The abstract of this paper reads as follows:

This paper is a thought experiment to attune to the geo-physical and geo-political materialities of sediment, a terra-aqueous substance produced when the earth’s continental surfaces intra-act with the atmosphere and are chemically transformed by it. The paper is framed by questions of how to engage more closely with the dynamics of earth systems and of how social and political agency emerges alongside earth forces. Sediment is important to such questions because it is the mechanism by which the earth recycles itself and is thick with the climatological and geological histories that have conditioned the possibility of life on the planet. While acknowledging the import of Deleuze and Guattari’s metaphysics to such questions, the paper takes a material approach to them. It is based on field work in Bangladesh, but also traverses a range of scientific, historical and theoretical literature. It is arranged in four sections that loosely correspond to the sedimentary cycle. It follows sediment from chemical processes on rock surfaces in the Himalayas, to its lively travels in monsoonal rivers across flood plains to its eventual deposition and subterranean diagenesis. In each section, the paper discusses the material processes at work, their socio-political enmeshments and the theoretical implications of these intraactions. The paper concludes that sediment serves as a reminder not only of close entanglements of geophysical and geo-political becomings, but also of the profound indifference of earth systems to human affairs, and asks what this might mean for the re-imagination of politics.
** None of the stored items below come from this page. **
(* ===== verification/Prelude.v ===== *)
(** * The backup service: a verification development

    ** The program

    Two processes.  The service ([crates/backup-service]) is an HTTP API for the backups of
    several tenants: rows of one PostgreSQL table, a Redis cache in front of it, JWT
    authentication, a rate limiter per tenant, a configuration that a remote endpoint can
    update at run time, and a gRPC endpoint.  The worker ([crates/backup-worker]) takes jobs
    that the API puts in a RabbitMQ queue, measures the entropy of the data and reports
    status and result through the gRPC endpoint.  [crates/backup-common] holds what both use:
    the job and its publication, and the entropy calculator, which is C code.

    ** How it is modelled

    An [async fn] is a [Prog] ([Prog.v]): a finite tree of awaited calls ending in the
    returned value; [?] is [<-?].  A handler of calls ([service] in [State.v], the function
    from a call and a [World] to its answer and the next [World]) runs it alone ([run]), and
    [pool_step] runs any number of them interleaved at their awaited calls.  Integers are [Z]
    with the ranges and the wrap-around of their Rust types; the table is a [gmap]; the
    limiter's map a [gmap]; text is [string].

    What the source only calls is a class with the laws its documentation states, and a
    reference instance that satisfies them and runs the witnesses: [UuidCrate], [SerdeJson],
    [JobJson], [RemoteJson] (codecs), [Libm] ([log]), [Postgres] (identifiers drawn, ties of
    an order), [RedisServer] with [RedisLaws] (a failed command may or may not have been
    executed; values vanish on their own but never appear) and [RedisUp] (the connection is
    up), [Broker], [AmqpServer] with [AmqpLaws] (what a declared exchange, queue and binding
    do with a message), [JsonWebToken], [HeaderValues], [Extractors] (what axum does with input
    that does not parse), [TowerHttp] (what the transport layers answer by themselves).
    Failures of the database are a schedule of faults, each before or after the execution of
    the statement.

    ** The files

    - [Prelude]: results, machine integers, strings and lists; [Codec]: a text codec for the
      reference instances; [Prog]: programs, the sequential and the concurrent semantics, the
      rely/guarantee judgement [obeys] and its soundness for pools.
    - [Models] ([models.rs]), [Errors] ([errors.rs]), [SocketAddr] (the standard library's
      address parser), [Config] ([config.rs]), [Merge] ([apollo/merge.rs]), [RateLimit] (the
      limiter of [middleware/rate_limit.rs]), [Entropy] and [EntropyReal] ([ffi.rs],
      [entropy.c]: one definition over an arithmetic, in binary64 and over the reals).
    - [Db]: every SQL statement of the handlers and of [grpc.rs] on the table of
      [migrations/001_create_backups.sql]; [State] ([state.rs]): the shared state, the awaited
      calls and the world; [Cache] ([cache.rs]) and [CacheSpec]: its abstract contract.
    - [Auth] ([middleware/auth.rs], [handlers/auth.rs]), [Jobs]
      ([backup-common/src/worker.rs]), [Backups] ([handlers/backups.rs]), [BackupsSpec] and
      [BackupsProps]: what each handler does on each branch; [Endpoints]: operation to
      response; [Grpc] ([grpc.rs]); [Router] (the routes of [router.rs], the rate limiting
      middleware, [handlers/health.rs]); [Transport] (the layers around the routes); [Apollo]
      ([apollo/fetch.rs]); [Migrations] ([db.rs]).
    - [Worker] ([backup-worker/src/main.rs]) against any broker and service, [JobPath]: the
      way of a job from its publication to the worker, [WorkerSystem]: the worker with the
      service's own gRPC handlers and a queue, and [WorkerFaults]: the same under failures of
      the network, the thread pool and the database.
    - [Startup]: [main] of both processes ([backup-service/src/main.rs],
      [backup-worker/src/main.rs]) and [telemetry.rs].
    - [Coherence]: the cached operations refine a plain table, and [HttpTable]: so does the
      whole service, from the HTTP request on, with the life of a backup as a consequence;
      [Stale]: the two ways around the cache's invalidation; [Race]: a read and an update
      interleaved; [Cancel]: requests that are cut off; [Bounds]: how many calls a request
      makes at most; [Contract]: the responses it may get; [System]: concurrent requests and
      tenant isolation.
    - [Metrics]: the metrics route and what the counters count.
    - [Linear]: the interleaved requests of a service without Redis as the atomic steps of a
      table.
    - [EntropySpec]: Shannon's formula, and an exact decision of bounds on the entropy;
      [UnitTests]: the unit tests of the source as checks of the model, without two of
      [ffi.rs] that assert on binary64 values ([EntropyReal] has their bounds over the reals).

    ** What is proved

    - For the whole: any sequence of HTTP requests is answered as a table without a cache
      would answer ([HttpTable], [Coherence]), so a backup is read back as it was created
      and updated until it is deleted; under any interleaving, dropped handlers and
      failures, no tenant sees or acts on another's backups, and every job is of a backup of
      the tenant it names ([System]); without Redis the interleaved requests are
      linearizable, a listing excepted, which reads the table twice ([Linear]); no protected
      operation without a valid token, through all the layers, and a request that is cut off
      has done its write or none ([Transport]); a request makes ten calls at most ([Bounds]) and gets a response of its type
      ([Contract]); every delivery is settled once, acknowledged only after its reports were
      accepted ([Worker]), and the queue is drained with its rows completed whatever finite
      number of failures lies ahead ([WorkerFaults]).
    - For each component: the handlers, the gRPC calls and the probes branch by branch
      (updates, deletions and reports whatever happens to their statement, executed or not);
      the limiter as the log of its window, each tenant by itself, with the exact bounds that
      fixed windows give; the cache as a lossy map; the algebra of configuration payloads and
      the updater loop; migrations under faults, whether or not the server accepts the
      script; when the service comes up and how both processes stop; tokens from login to
      expiry, through [verify_token] and the middleware; what is read from each variable of
      the environment; the topology that carries a job, and no other message; path
      validation; the C routine as Shannon's formula, its range, zero case and
      classification; what an error response may show.
    - Where the code does less than it means to: a worker whose consumer has ended waits for a
      signal ([Startup]), a gRPC report leaves stale cache entries and a change of the cached
      paging serves the old page ([Stale]), a read that races with an update caches the old
      row ([Race]), a write that is cut off leaves the old row in the cache ([Cancel]), a
      listing mixes two tables ([Linear]), a report for an unknown row is acknowledged
      ([Grpc]), the job of a deleted backup is requeued for ever ([WorkerSystem]), the entropy
      of an ASCII path cannot be suspicious ([EntropyReal]), and the migration script sent as one statement ([Migrations]).

    ** Bounds and fuel

    The loops that do not end by themselves (the updater, the worker's consumer) take the
    number of their iterations, and their theorems hold for every number; a queue of [n]
    deliveries is drained in [n + 1] iterations, and in [n + k + 1] with [k] failures ahead.
    The deadline of the router is a number of awaited calls; ten are enough for any request.
    Everything else is total without fuel.

    ** What is not modelled

    What the transport layers do inside tower-http (compression, the preflight answers, the
    reading of a streamed body up to the limit: only a declared length is checked here) and
    the body limit that axum's own extractors have.  Log lines.  How axum's server ends after
    the signal, what is dropped when [main] returns early.  A text with a NUL character:
    PostgreSQL refuses it, here it is stored (a schedule with a failure before that statement
    is what the client of the source sees).  The spacing of the updater's ticks.  Failures of
    the broker while a delivery is settled, after which the worker ends ([Worker] has them,
    [WorkerFaults] does not).  Response headers that axum sets by itself.  The integration tests, which need live
    services: what [api_tests.rs] does with a backup is the subject of [backup_lifecycle] in
    [HttpTable]. *)

From stdpp Require Export base gmap strings list fin_maps pretty.
From Stdlib Require Export ZArith Lia Sorting.Sorted.
From Stdlib Require Export (notations) Ascii.
#[export] Set Warnings "-register-all".


#[global] Open Scope Z_scope.

(** ** Rust's [Result] *)

Inductive result (A E : Type) : Type :=
  | Ok (a : A)
  | Err (e : E).
Arguments Ok {A E} a.
Arguments Err {A E} e.

Definition is_ok {A E} (r : result A E) : bool :=
  match r with Ok _ => true | Err _ => false end.

(** [Result::ok] *)
Definition ok {A E} (r : result A E) : option A :=
  match r with Ok a => Some a | Err _ => None end.

(** [Result::map_err] *)
Definition map_err {A E F} (f : E -> F) (r : result A E) : result A F :=
  match r with Ok a => Ok a | Err e => Err (f e) end.

(** [Option::ok_or_else] *)
Definition ok_or {A E} (o : option A) (e : E) : result A E :=
  match o with Some a => Ok a | None => Err e end.

(** [Option::unwrap_or] *)
Definition unwrap_or {A} (o : option A) (d : A) : A :=
  match o with Some a => a | None => d end.

(** ** Machine integers *)

Definition u64_max : Z := 2 ^ 64 - 1.
Definition i64_min : Z := - 2 ^ 63.
Definition i64_max : Z := 2 ^ 63 - 1.

Definition in_u64 (z : Z) : bool := (0 <=? z) && (z <=? u64_max).
Definition in_i64 (z : Z) : bool := (i64_min <=? z) && (z <=? i64_max).

(** Unsigned 64-bit addition as the release build compiles it: it wraps. *)
Definition wadd64 (a b : Z) : Z := (a + b) mod 2 ^ 64.

(** [u64::saturating_sub] *)
Definition saturating_sub (a b : Z) : Z := Z.max 0 (a - b).

(** [Ord::clamp] on [i64] *)
Definition clamp (x lo hi : Z) : Z :=
  if x <? lo then lo else if hi <? x then hi else x.

Lemma wadd64_small (a b : Z) : 0 <= a -> 0 <= b -> a + b <= u64_max -> wadd64 a b = a + b.
Proof. unfold wadd64, u64_max. intros. apply Z.mod_small. lia. Qed.

Lemma clamp_bounds (x lo hi : Z) : lo <= hi -> lo <= clamp x lo hi <= hi.
Proof. unfold clamp. intros. repeat case_match; lia. Qed.

Lemma clamp_id (x lo hi : Z) : lo <= x <= hi -> clamp x lo hi = x.
Proof. unfold clamp. intros. repeat case_match; lia. Qed.

(** ** Strings (byte strings: Rust's [str] as its UTF-8 bytes) *)

(** [str::starts_with] *)
Definition starts_with (p s : string) : bool := String.prefix p s.

(** [str::strip_prefix] *)
Fixpoint strip_prefix (p s : string) : option string :=
  match p, s with
  | EmptyString, _ => Some s
  | String a p', String b s' => if Ascii.eqb a b then strip_prefix p' s' else None
  | String _ _, EmptyString => None
  end.

(** [str::contains] *)
Fixpoint contains (p s : string) : bool :=
  String.prefix p s ||
  match s with EmptyString => false | String _ s' => contains p s' end.

Lemma prefix_spec (p s : string) : String.prefix p s = true <-> exists t, s = p +:+ t.
Proof.
  revert s. induction p as [|a p IH]; intros s; simpl.
  - split; [|destruct s; done]. intros _. by exists s.
  - destruct s as [|b s]; [split; [done|intros [t ?]; done]|]. simpl.
    destruct (Ascii.ascii_dec a b) as [->|Hne].
    + rewrite IH. split; intros [t Ht]; exists t; [by rewrite Ht|by injection Ht].
    + split; [done|]. intros [t Ht]. by injection Ht.
Qed.

Lemma strip_prefix_spec (p s t : string) : strip_prefix p s = Some t <-> s = p +:+ t.
Proof.
  revert s. induction p as [|a p IH]; intros s; simpl.
  - split; [by intros [= ->]|by intros ->].
  - destruct s as [|b s]; [done|].
    destruct (Ascii.eqb_spec a b) as [->|Hne].
    + rewrite IH. split; [by intros ->|]. intros H. by injection H.
    + split; [done|]. intros H. by injection H.
Qed.

Lemma contains_spec (p s : string) :
  contains p s = true <-> exists a b, s = a +:+ p +:+ b.
Proof.
  induction s as [|c s IH].
  - change (contains p "") with (String.prefix p "" || false).
    rewrite orb_false_r, prefix_spec. split.
    + intros [t Ht]. by exists "", t.
    + intros (a & b & H). destruct a; [|done]. by exists b.
  - change (contains p (String c s)) with (String.prefix p (String c s) || contains p s).
    rewrite orb_true_iff, prefix_spec, IH. split.
    + intros [[t Ht]|(a & b & ->)]; [by exists "", t|]. by exists (String c a), b.
    + intros (a & b & H). destruct a as [|d a]; [left; by exists b|right].
      exists a, b. by injection H.
Qed.

(** [s.bytes()] *)
Definition bytes (s : string) : list Byte.byte := String.list_byte_of_string s.

(** [it.cycle().take(n)]: Rust's [Cycle::next] restarts the iterator it cloned when the
    current one is exhausted, and ends when the original is empty. *)
Fixpoint cycle_take {A} (orig cur : list A) (n : nat) : list A :=
  match n with
  | O => []
  | S n' =>
      match cur with
      | x :: rest => x :: cycle_take orig rest n'
      | [] =>
          match orig with
          | [] => []
          | x :: rest => x :: cycle_take orig rest n'
          end
      end
  end.

Lemma cycle_take_length {A} (orig cur : list A) (n : nat) :
  orig <> [] -> length (cycle_take orig cur n) = n.
Proof.
  intros Ho. revert cur. induction n as [|n IH]; intros cur; [done|].
  simpl. destruct cur as [|x cur]; [destruct orig; [done|]|]; simpl; by rewrite IH.
Qed.

Lemma cycle_take_elem {A} (orig cur : list A) (n : nat) (x : A) :
  cur ⊆ orig -> x ∈ cycle_take orig cur n -> x ∈ orig.
Proof.
  revert cur. induction n as [|n IH]; intros cur Hsub; simpl; [by intros ?%elem_of_nil|].
  destruct cur as [|y cur]; [destruct orig as [|y orig]; [by intros ?%elem_of_nil|]|];
    rewrite elem_of_cons; intros [->|Hx]; try set_solver; apply (IH _ ltac:(set_solver) Hx).
Qed.

(** ** Lists *)

Lemma NoDup_map_filter {A B} (f : A -> B) (p : A -> bool) (l : list A) :
  NoDup (map f l) -> NoDup (map f (List.filter p l)).
Proof.
  induction l as [|x l IH]; [done|]. cbn. intros [Hx Hl]%NoDup_cons.
  destruct (p x); [|by apply IH]. cbn. apply NoDup_cons. split; [|by apply IH].
  intros Hin. apply Hx. apply list_elem_of_In, in_map_iff in Hin as (y & Hy & Hin).
  apply List.filter_In in Hin as [Hin _]. apply list_elem_of_In, in_map_iff. eauto.
Qed.

Lemma StronglySorted_sublist {A} (R : relation A) (l k : list A) :
  k `sublist_of` l -> StronglySorted R l -> Sorting.Sorted.StronglySorted R k.
Proof.
  induction 1 as [|x l k Hlk IH|x l k Hlk IH]; [done| |].
  - inversion 1 as [|? ? Hs Hf]; subst. constructor; [by apply IH|].
    apply Forall_forall. intros y Hy. apply (proj1 (Forall_forall _ _) Hf).
    by eapply elem_of_sublist.
  - inversion 1; subst. by apply IH.
Qed.

Lemma sublist_map {A B} (f : A -> B) (l k : list A) :
  k `sublist_of` l -> map f k `sublist_of` map f l.
Proof. induction 1; cbn; by constructor. Qed.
Cullen, B. (2020). ‘Intuiting a Monsoonal Ethnography in Three Bay of Bengal Cities.’ Online Open Access here: https://www.tandfonline.com/doi/pdf/10.1080/2373566X.2020.1798800

The abstract of this paper reads as follows:

This visual essay offers an exploration of monsoonal materiality and agency in the urban environments of three cities situated around the Bay of Bengal: Chennai, Dhaka and Yangon. The text and images emerge from a research project exploring intersections between changing monsoon climates and rapid urbanisation in South Asia. Multi-modal, more-than-human ethnography has been employed during the course of research to explore how the lively materiality of the monsoon is entangled within urban lived environments. The essay outlines the process of intuiting a monsoonal ethnography and conveys the power of immersive field experience. By collecting and curating an assemblage of visual material and fieldnotes, this piece seeks to evoke the materiality and agency of the monsoon, itself a complex assemblage that manifests in different ways in different places. The juxtaposition of image and text conveys the generative and multifaceted agency of the monsoon and the urban environments it becomes enmeshed within.

The publications are open access and available to download from the links provided.